Faszinierende ästhetische Umsetzung
Dem mehrfachen Grimme-Preisträger Hirschbiegel gelingt es in seinem ersten Kinofilm, einer trockenen, sehr künstlich erscheinenden Ausgangssituation dramaturgische Kraft abzugewinnen. Zwar spielt fast der ganze Film in den Versuchsräumen, die in Zellen und Wärterzimmer aufgeteilt sind, zwar fehlen klassisch "filmische" Elemente – große Räume, Wechsel der Handlungsorte, Zeitsprünge, längere Passagen ohne Dialoge – fast völlig, doch tut dies der Wirkung keinen Abbruch: Mit Konsequenz und Einfallsreichtum umgesetzt, ist
Das Experiment ein intensiver Psycho-Thriller, der den Zuschauer im Laufe der Handlung immer stärker in seinen Bann zieht. Dazu trägt auch die Ästhetik des Films bei: Klare, aber pastellig-matte Farben, manchmal an der Grenze zur Künstlichkeit (und damit die sterile Atmosphäre des Versuchslabors noch verstärkend), schnelle Tempowechsel und eine ruhig-reduzierte, zeichenhafte Figureninszenierung fern aller überkandidelten Hektik. Daneben lebt der Film von großartigen Schauspielerleistungen. Neben Moritz Bleibtreu in der Titelrolle und einem beeindruckenden Christian Berkel, der als sein Zellennachbar Steinhoff das einzig aktive Element in der schnell eingeschüchterten Gefangenenschar darstellt, sticht vor allem Justus von Dohnanyi als Berus hervor und wird zu der Entdeckung des Films. Einen so schmierig-ekelhaften, in jeder Faser unsympathischen Bösewicht, ohne allen Mephisto-Charme hat es im deutschen Film lange nicht gegeben.
Realität und Fiktion
Der Regisseur hat die Romanvorlage wieder stärker dem realen Experiment von 1971 angenähert, sich zu bestimmten Szenen und Gestaltungselementen sogar durch ausgiebiges Studium der in Gesamtlänge vorliegenden Videoaufzeichnungen des "Stanford Prison Experiments" inspirieren lassen. Das Resultat lässt sich auch als clevere Reflexion oder als kalkulierte Übertreibung der alltäglichen Überwachungsverhältnisse lesen, die unsere Welt in ein Bentham’sches Panoptikum (ursprünglich als "ideales Gefängnis" ersonnen) zu verwandeln scheinen.
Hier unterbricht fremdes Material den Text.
(* ===== verification/Sim.v ===== *)
(** * A concrete host

    A host without failures and a toy cipher: the interfaces the theorems assume
    have instances, and the program runs on them. *)

From S2P Require Import Prelude GoErrors Codec Text Validation Keys Json IndexValue Host Crypto.
From S2P Require Import Wp Store StoreRep StoreReads StoreSpec Shared.

(** ** The host *)

Record world := World {
  w_store : gmap bytes bytes;
  w_clock : Z;
}.

(** The random bytes are the clock, which every reading advances. *)
Definition tick (w : world) : world := World (w_store w) (w_clock w + 1).

#[global] Instance simHost : Host world := {|
  snapshot := gmap bytes bytes;
  pebbleOpen w := (None, w);
  pebbleGet k w := (getOf (w_store w) k, w);
  pebbleSet k v w := (None, World (<[k := v]> (w_store w)) (w_clock w));
  pebbleIter lo hi w := (inr (Iter (scanOf (w_store w) lo hi) None), w);
  pebbleSnapshot w := (w_store w, w);
  snapshotGet s k w := (getOf s k, w);
  snapshotIter s lo hi w := (inr (Iter (scanOf s lo hi) None), w);
  pebbleQueue _ w := (None, w);
  pebbleCommit b w := (None, World (applyBatch (w_store w) b) (w_clock w));
  pebbleClose w := (None, w);
  batchLen b := 12 + len b;
  randRead n w := (inr (putBE n (w_clock w)), tick w);
  nowMillis w := (1700000000000 + w_clock w, tick w);
  requestErr w := (None, w);
  requestExpired w := (false, w);
|}.

#[local] Obligation Tactic := idtac.

#[global] Program Instance simHostSpec : HostSpec world := {|
  contents := w_store;
  faulty := fun _ => False;
  snapContents := fun s => s;
|}.
Next Obligation. done. Qed.
Next Obligation. intros k w. simpl. split; [done|]. split; [done|]. apply getOf_spec. Qed.
Next Obligation. done. Qed.
Next Obligation. intros lo hi w. simpl. split; [done|]. split; [done|]. apply scanOf_spec. Qed.
Next Obligation. done. Qed.
Next Obligation. intros s k w. simpl. split; [done|]. split; [done|]. apply getOf_spec. Qed.
Next Obligation. intros s lo hi w. simpl. split; [done|]. split; [done|]. apply scanOf_spec. Qed.
Next Obligation. done. Qed.
Next Obligation. done. Qed.
Next Obligation. done. Qed.
Next Obligation. intros n w. simpl. split; [done|]. split; [done|]. apply length_putBE. Qed.
Next Obligation. done. Qed.
Next Obligation. done. Qed.
Next Obligation. done. Qed.

(** ** The cipher: a keyed tag *)

Definition pad (n : nat) (s : bytes) : bytes := take n (s ++ replicate n x00).

Lemma length_pad n s : length (pad n s) = n.
Proof. unfold pad. rewrite length_take, length_app, length_replicate. lia. Qed.

#[global] Instance simCrypto : Crypto := {|
  gcmSeal key nonce plain ad := plain ++ pad 16 key;
  gcmOpen key nonce sealed ad :=
    let n := (length sealed - 16)%nat in
    if decide (drop n sealed = pad 16 key) then Some (take n sealed) else None;
  hkdfSha256 secret salt info := pad 32 secret;
  sha256 data := pad 32 data;
  zstdWriterErr := None;
  zstdReaderErr := None;
  zstdEncode s := s;
  zstdDecode cap s := if len s <=? cap then Some s else None;
|}.

#[global] Instance simCryptoSpec : CryptoSpec.
Proof.
  split; simpl.
  - intros key nonce plain ad _ _. rewrite length_app, length_pad.
    replace (length plain + 16 - 16)%nat with (length plain) by lia.
    rewrite drop_app_length, take_app_length. by rewrite decide_True.
  - intros key nonce sealed ad plain. case_decide as Hd; [|done]. intros [= <-].
    rewrite <- Hd. symmetry. apply take_drop.
  - intros key nonce plain ad. rewrite len_app. unfold len at 2. by rewrite length_pad.
  - intros. unfold len. by rewrite length_pad.
  - intros. unfold len. by rewrite length_pad.
  - intros cap plain Hl. by rewrite (proj2 (Z.leb_le _ _)).
  - done.
  - done.
Qed.

(** ** A store with a database *)

Definition simWk : storeKey := StoreKey (str "0123456789abcdef0123456789abcdef") None.
Definition simDb : bytes := str "books".
Definition simDefs : list indexDef :=
  [IndexDef (str "title") (str "/title"); IndexDef (str "pages") (str "/pages")].
Definition simID : bytes := formatID (putBE 16 7) 1700000000000.
Definition simJson : bytes :=
  str "{" ++ [x22] ++ str "title" ++ [x22] ++ str ":" ++ [x22] ++ str "Emma" ++ [x22] ++ str ","
    ++ [x22] ++ str "pages" ++ [x22] ++ str ":474}".

Definition world0 : world := World ∅ 1.

Lemma sim_rep0 : store_rep simWk ∅ ∅.
Proof.
  split; [done|]. split; [done|]. split; [intros k v Hv; by apply lookup_empty_Some in Hv|].
  intros sk e He. rewrite want_absent in He; [done|apply lookup_empty].
Qed.

Definition world1 : world := snd (createDB simWk simDb simDefs world0).

Lemma sim_rep1 :
  exists a, store_rep simWk (contents world1) a /\ exists key, a !! simDb = Some (newDb key simDefs).
Proof.
  pose proof (triple_createDB simWk ∅ ∅ simDb simDefs sim_rep0 eq_refl eq_refl
    world0 eq_refl) as H.
  unfold world1. assert (fst (createDB simWk simDb simDefs world0) = Ok ()) as Hok by (by vm_compute).
  destruct (createDB simWk simDb simDefs world0) as [r w1]. simpl in Hok. subst r.
  destruct H as [_ [(a & Hrep & Hc)|(_ & [] & _)]]. exists a. split; [done|].
  destruct Hc as [key _ _ _ ->]. exists key. apply lookup_insert_eq.
Qed.

(** On this host nothing fails, so a run ends as its specification says. *)
Lemma sim_runs {A : Type} wk a (m : M world A) post mid w :
  runs wk a m post mid -> store_rep wk (w_store w) a ->
  exists a', store_rep wk (w_store (snd (m w))) a' /\ post (fst (m w)) a'.
Proof.
  intros Hm Hrep. specialize (Hm w Hrep). destruct (m w) as [r w'].
  destruct Hm as (_ & a' & Hrep' & [Hp|(_ & [] & _)]). by exists a'.
Qed.

Lemma sim_observes {A : Type} wk a (m : M world A) post w :
  observes wk a m post -> store_rep wk (w_store w) a -> post (fst (m w)).
Proof.
  intros Hm Hrep. specialize (Hm w Hrep). destruct (m w) as [r w'].
  by destruct Hm as (_ & _ & [Hp|(_ & [])]).
Qed.

Definition world2 : world := snd (createDocWithID simWk 1 simDb simID simJson world1).

(** The same store with one document in it. *)
Lemma sim_rep2 :
  exists a d doc, store_rep simWk (w_store world2) a /\ a !! simDb = Some d /\
    ldb_docs d !! simID = Some doc /\ sd_json doc = simJson.
Proof.
  destruct sim_rep1 as (a & Hrep & key & Hd).
  pose proof (triple_createDocWithID simWk _ a 1 simDb simID simJson Hrep eq_refl eq_refl
    ltac:(lia) world1 eq_refl) as H.
  unfold world2.
  assert (is_ok (fst (createDocWithID simWk 1 simDb simID simJson world1)) = true) as Hok
    by (by vm_compute).
  destruct (createDocWithID simWk 1 simDb simID simJson world1) as [[rev|e|] w2]; try done.
  destruct H as [_ [(a' & Hrep' & Hc)|(_ & [] & _)]]. destruct Hc as [d Hd' _ _ ->].
  eexists _, _, (StoredDoc simJson rev). split; [exact Hrep'|].
  split; [by apply setDoc_lookup|]. split; [apply lookup_partial_alter_eq|done].
Qed.

(** The database of that document, as a value. *)
Lemma sim_db2 :
  exists a key rev, store_rep simWk (w_store world2) a /\
    a !! simDb = Some (Ldb key (merge_sort def_le simDefs) {[simID := StoredDoc simJson rev]}).
Proof.
  destruct sim_rep1 as (a & Hrep & key & Hd).
  pose proof (triple_createDocWithID simWk _ a 1 simDb simID simJson Hrep eq_refl eq_refl
    ltac:(lia) world1 eq_refl) as H.
  unfold world2.
  assert (is_ok (fst (createDocWithID simWk 1 simDb simID simJson world1)) = true) as Hok
    by (by vm_compute).
  destruct (createDocWithID simWk 1 simDb simID simJson world1) as [[rev|e|] w2]; try done.
  destruct H as [_ [(a' & Hrep' & Hc)|(_ & [] & _)]]. destruct Hc as [d Hd' _ _ ->].
  eexists _, key, rev. split; [exact Hrep'|]. assert (d = newDb key simDefs) as -> by congruence.
  etransitivity; [by apply setDoc_lookup|]. done.
Qed.

(** A second document, whose value comes before the first one's. *)
Definition simID3 : bytes := formatID (putBE 16 9) 1700000000001.
Definition simJson3 : bytes := str "{" ++ [x22] ++ str "pages" ++ [x22] ++ str ":250.5}".
Definition world3 : world := snd (createDocWithID simWk 1 simDb simID3 simJson3 world2).

Lemma sim_rep3 : exists a, store_rep simWk (w_store world3) a.
Proof.
  destruct sim_rep2 as (a & _ & _ & Hrep & _).
  pose proof (triple_createDocWithID simWk _ a 1 simDb simID3 simJson3 Hrep eq_refl eq_refl
    ltac:(lia) world2 eq_refl) as H.
  unfold world3. destruct (createDocWithID simWk 1 simDb simID3 simJson3 world2) as [r w3].
  destruct H as [_ [(a' & Hrep' & _)|(_ & [] & _)]]. by exists a'.
Qed.

(** The side conditions of a theorem at a concrete input. *)
Ltac sim_valid := first [reflexivity | lia].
Hunderte von Videokameras und andere Sicherheitseinrichtungen machen fast unsere gesamten Lebensverhältnisse potenziell durchschau- und kontrollierbar und lassen uns zugleich am Abend vor dem Fernseher zum freiwilligen Wärter jener Gefangenen des "Big Brother" werden.
"Unrechtes" Rechtsempfinden
Indem das Innerste, Verborgene der Charaktere nach Außen gekehrt wird, beschreibt der Film mehr als nur eine außer Kontrolle geratene Natur. Neben dem Verlust von Hemmungen in Situationen, in denen der Einzelne starke oder absolute Macht über andere ausüben kann und angelernte, "zivilisatorische" Hemmungen abstreift, führt Hirschbiegel auch etwas anderes vor: ein sozialpsychologisches Zusammenspiel, das gerade auch in vermeintlich geordneten Verhältnissen wirksam wird. Denn alle, die hier Unrecht tun, haben subjektiv lange Zeit das Gefühl, dass sie moralisch korrekt handeln, dass sie "nur der Aufrechterhaltung der Ordnung dienen". Von "struktureller Dummheit" spricht der Philosoph Jürgen Habermas im Zusammenhang mit der Beobachtung, dass in Strukturen ab einer bestimmten Größe der Einzelne seine Fähigkeit verliert, seinen "gesunden" Menschenverstand anzuwenden. Genau diesen Verlust von moralischer Haltung und Zivilcourage zeigt Hirschbiegels Film. Dem Zuschauer könnte nichts Besseres passieren:
Das Experiment macht ihm seine Anfälligkeit bewusst, die innere Unsicherheit, die es jedes Mal wieder zu einem kleinen Wunder macht, wenn einer, der nur das Gute will, nicht doch das Böse schafft.